▶ **WHAT IS NEEDED**:
Look below for the line containing "[zultra_stream_compress] (its sub-block"; from there, print each line exactly up to and including the line containing "function only appends", and stop.

▶ **DATA FOR ANALYSIS**:
(* ===== verification/Prelude.v ===== *)
(** * A verification development for zultra, an optimal DEFLATE compressor

    zultra ([src/]) compresses a byte stream into DEFLATE blocks (RFC 1951),
    optionally wrapped as zlib or gzip.  Its parts, bottom up:
    - the bit writer ([src/huffman/bitwriter.c]) packs bit fields LSB first
      into an output buffer with a hard limit;
    - the Huffman encoder ([src/huffman/huffencoder.c]) turns symbol
      frequencies into code lengths (Moffat-Katajainen, then a length
      limiter), issues canonical codewords, writes codewords, and sends
      the code-length tables of a dynamic block run-length coded;
    - the block encoder ([src/blockdeflate.c]) maps lengths and offsets to
      DEFLATE symbols through static tables, parses each block optimally
      against the current code lengths, splits blocks and writes them;
    - the stream layer ([src/libzultra.c]) buffers the input in chunks,
      drives blocks over each chunk, falls back to stored blocks, and
      wraps the stream in the frame of [frame.c]; the match finder ([src/matchfinder.c])
      supplies candidate matches from a suffix array.

    Files of this library, in dependency order:
    - [Prelude] (this file): C arrays as [list Z] ([aget], [aset], notation
      [a.[i]] and [a.[i := v]] in [zultra_scope]), w-bit wrap-around
      ([wrap]), bit lists LSB first ([bits_of], [bytes_bits], [bits_to_Z]),
      sums over lists ([zsum], invariant under permutation), the executable
      bounded quantifier [forallZ], the tactics [zlia], [bool_to_prop],
      [decide_by_eval], and the hint databases [zultra] / [zultra_rw].
    - [BitWriter] (Module [BitWriter]): [zultra_bitwriter_t] as a record and
      every function of [bitwriter.c]/[bitwriter.h]; the abstraction
      [bw_stream] (bytes written, then pending bits) and the invariant
      [bw_inv].  Theorems: [put_bits] appends exactly its bits or fails
      with -1 on overflow, [flush_bits] pads to a byte, the offset never
      passes its limit, and [put_bits] does not mask its value: bits of the
      value above [nBits] stay in the accumulator and land in the stream
      as the low bits of the next field.
    - [Format] (Module [Format]): the constants of [format.h] and
      [private.h] and [zultra_match_t].
    - [Suffixes] (Module [Suffixes]): the contract of the external suffix
      sorter as the class [SuffixSorter] (spec, section 6: a permutation
      of the positions sorted by their suffixes), the lexicographic order
      [lex_lt], the common prefix [lcp], Kasai's lemma [kasai], and a
      reference sorter (merge sort) as an instance.
    - [MatchFinder] (Module [MatchFinder]): every function of
      [matchfinder.c]: [zultra_build_suffix_array] (the Phi/PLCP loop with
      both arrays in [pos_data], the rotation into packed 32-bit words,
      the in-place LCP-interval tree with the [open_intervals] stack),
      [zultra_find_matches_at], [zultra_skip_matches] and
      [zultra_find_all_matches] with the per-slot clamping.  Theorems: the
      PLCP loop computes the LCP with the previous suffix in the array;
      the packed words decode; the packed array is the clamped LCP array
      but for the last rank, whose LCP is dropped (which loses matches);
      the stack keeps its root and stays within its allocation; every
      stored slot is empty or ends [LAST_LITERALS] before the block end.
    - [Tables] (Module [Tables]): the static symbol/base/extra-bit tables of
      [blockdeflate.c] copied entry for entry, with the index computations
      of [zultra_get_offset_symbol] and [zultra_get_varlen_symbol]; checked
      against RFC 1951, 3.2.5, for every offset in [1, 32768] and every
      length in [3, 258] by evaluating a boolean checker ([vm_compute]).
    - [Huffman] (Module [Huffman]): [zultra_huffman_encoder_t] and its
      operations (init, the index quicksort, the static and dynamic
      builders with the Moffat-Katajainen phases and the length limiter,
      write_codeword).  Theorems: the codeword loop computes, in closed
      form, the canonical code of RFC 1951, 3.2.2 (as the RFC's own
      algorithm [rfc_codes] computes it), the code is prefix-free as
      emitted, and [write_codeword] emits the RFC code MSB first; when a
      single symbol other than 0 is used, the estimate gives the one bit
      to symbol 0 and none to the used symbol.
    - [HuffmanBuild] (Module [HuffmanBuild]): the Kraft sum [kraft] scaled
      by [2^nMaxCodeLength] as the C code keeps it, and the specification
      of each loop of the length limiter ([limit_cap], [limit_lengthen],
      [limit_propagate], [limit_shorten], [limit_reduce]).  Theorem: the
      limiter turns lengths of at least one bit into a complete code
      within the maximum length, and its off-by-one loop bound is never
      used (the result equals [limit_lengths_in_bounds]).  The quicksort
      [zultra_huffman_encoder_qsort] is proved (Section [Sort]: its
      partition and recursion keep a permutation, touch only their range
      and sort it) to compute exactly stdpp's [merge_sort] under the
      comparator of the C code.
    - [CodeLengths] (Module [CodeLengths]): the run-length loop the three
      code-length functions share, modelled once over a [sink] record of
      effects and instantiated per C function; the trace sink records the
      effects as events.  Theorems: the events decode by RFC 1951, 3.2.7,
      to the original lengths for every mask; the writer emits exactly
      them; the size function counts exactly those bits; the entropy
      function counts exactly those symbols; even masks above 7 are
      redundant; the table-trimming functions.
    - [Block] (Module [Block]): the fields of [zultra_compressor_t] the
      block functions use, and the functions that cost and write one
      literal, one match length and one distance.  Theorems: each writer
      emits the RFC 1951 code of its value, exactly as many bits as the
      matching cost function says.
    - [Parser] (Module [Parser]): [zultra_optimize_matches_lwd], the
      backwards dynamic programme over positions, candidate matches and
      shortened lengths.  Theorems: the recorded cost of every position is
      the least cost of any parse of the rest of the block into literals
      and candidate matches (an inductive [parse] relation), and the
      recorded choices attain it; ties go to the longer length.
    - [Lz77] (Module [Lz77]): the four loops that walk a parse (initial and
      final entropy, post-optimisation, block writer) and the RFC 1951
      copy semantics [lz_decode].  Theorems: the parse decodes to the
      block, the writer emits the RFC code of every token and the
      end-of-block code, the entropy builders count the RFC symbols, and
      the post-optimisation keeps the block and never raises its cost.
    - [Deflate] (Module [Deflate]): the cost evaluations and
      [zultra_block_deflate] whole (static path; dynamic path with the
      convergence passes, RLE-smoothed tables, the run-length mask search,
      the table header).  Theorems: the data part of the dynamic estimate
      is exactly what the writer emits, the mask search returns the
      cheapest mask it tries, at least two distance codes are sent, and a
      cut long match at the block end is mispriced.
    - [Split] (Module [Split]): [zultra_compressor_split_subblock_recursive]
      and [zultra_block_split].  Theorems: the recursion and the scan
      terminate within their fuel, the splits partition the block and fit
      the caller's array, the counters stay consistent, and the 32-bit
      drift sum never wraps for blocks of at most 2 MiB.
    - [Stream] (Module [Stream]): the status codes of [libzultra.h], the
      size of [out_buffer], the stored-block fallback of
      [zultra_stream_compress] (its sub-block body and its loop, writing
      into the buffer the bit writer shares), the copy of [out_buffer] to
      the caller, and, as the specification, a decoder of RFC 1951 stored
      blocks.  Theorems: the fallback writes stored blocks that decode to
      the block's bytes, and it fails exactly when the buffer lacks room;
      the copy-out hands over the pending bytes in order; its size check
      tests a counter that is always 0 there.
    - [Driver] (Module [Driver]): the per-chunk part of
      [zultra_stream_compress]: [zultra_block_split], then one turn per
      split of the cost evaluation, the static/dynamic choice, the header
      bits, [zultra_block_deflate] and the rewind to the fallback.  It
      composes [Split], [Deflate] and [Stream].  Theorems: every writer
      function only appends (no committed byte is rewritten, which the
      rewind over the shared buffer needs), a block step with room for
      the stored form never fails and never writes more than that, and a
      split chunk is written to its end.
    - [Compress] (Module [Compress]): [zultra_stream_t] and the stream
      fields of [zultra_compressor_t] as records; [zultra_stream_init]
      (when its allocations succeed), [zultra_stream_set_dictionary],
      [zultra_memory_bound], and [zultra_stream_compress] whole, as one
      turn of its [do] loop composed of the header, the frame-byte copy,
      the dictionary, the input buffering, the chunk (checksum, suffix
      array and match search from [MatchFinder], blocks from [Driver],
      history copy, final padding), the copy-out from [Stream] and the
      footer, repeated with fuel by [compress_loop]; [zultra_memory_compress]
      on top.  The functions of [frame.c] and [LAST_MATCH_OFFSET] are
      variables of section [Stream].  Theorems: the caller's output only
      grows, so every buffer [zultra_memory_compress] fills starts with
      the frame header; an empty input gives the header alone, with no
      DEFLATE block and no footer.

    Loops are [Fixpoint]s with a fuel argument; each caller passes one
    more unit than the loop's iteration bound (the loop counter moves by
    at least one per iteration towards a bound the caller knows), so the
    fuel never runs out on the paths the theorems cover, and the theorems
    about whole loops prove that the loop reaches its exit.  The two
    exceptions are stated as theorems: the splitter's recursion, bounded
    by its depth limit 6 (fuel 7), and its scan, bounded by the block
    size (one byte per turn at least).  The loops of
    [zultra_find_matches_at] follow links between intervals and positions;
    their fuel is one step per entry of [intervals] (one per window
    position), which bounds the intervals on a path to the root, and the
    theorems about the queries hold whatever the fuel.  [zultra_memory_compress]
    gives its single call [2 * (input + output room) + 1] turns
    ([memory_fuel]); the theorems about it hold for any fuel of at least
    one turn.  C [int]s are [Z]; where the C code
    relies on unsigned 32-bit wrap-around ([wrap 32]) it is written out.
    Status returns are the first component of a pair with the new state,
    as the C functions return a status and mutate their context.

    Not modelled: [libdivsufsort] (a library the sources only call,
    present through its contract [Suffixes.SuffixSorter]), the
    frame wrappers and checksums ([frame.c] is not part of [src/]), the
    dictionary loader (file I/O), the command-line tool, and
    [zultra_huffman_encoder_optimize_for_rle] (declared in [huffutils.h],
    its source is not part of [src/]; [zultra_block_deflate] and the
    driver are defined for any implementation of it).  In
    [libzultra.c], the allocation failures of [zultra_stream_init]
    ([ZULTRA_ERROR_MEMORY]) and [zultra_stream_end], which only releases
    memory, are not modelled; the arrays [zalloc] returns uninitialised
    ([intervals], [pos_data], [match], [best_match]) start as zeros in
    the model.  Of the match finder, what
    is not proved is that a reported match copies equal bytes from an
    earlier position: that rests on the invariant of the visited links of
    the wimlib algorithm, which the development does not state.
    [LAST_MATCH_OFFSET], used by [zultra_find_all_matches], is defined in
    no header of the repository and is a parameter of the model. *)

From Stdlib Require Export ZArith Lia Sorted.
From stdpp Require Export base list sets sorting.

▶ **COMPLETED TASK**:
      [zultra_stream_compress] (its sub-block body and its loop, writing
      into the buffer the bit writer shares), the copy of [out_buffer] to
      the caller, and, as the specification, a decoder of RFC 1951 stored
      blocks.  Theorems: the fallback writes stored blocks that decode to
      the block's bytes, and it fails exactly when the buffer lacks room;
      the copy-out hands over the pending bytes in order; its size check
      tests a counter that is always 0 there.
    - [Driver] (Module [Driver]): the per-chunk part of
      [zultra_stream_compress]: [zultra_block_split], then one turn per
      split of the cost evaluation, the static/dynamic choice, the header
      bits, [zultra_block_deflate] and the rewind to the fallback.  It
      composes [Split], [Deflate] and [Stream].  Theorems: every writer
      function only appends (no committed byte is rewritten, which the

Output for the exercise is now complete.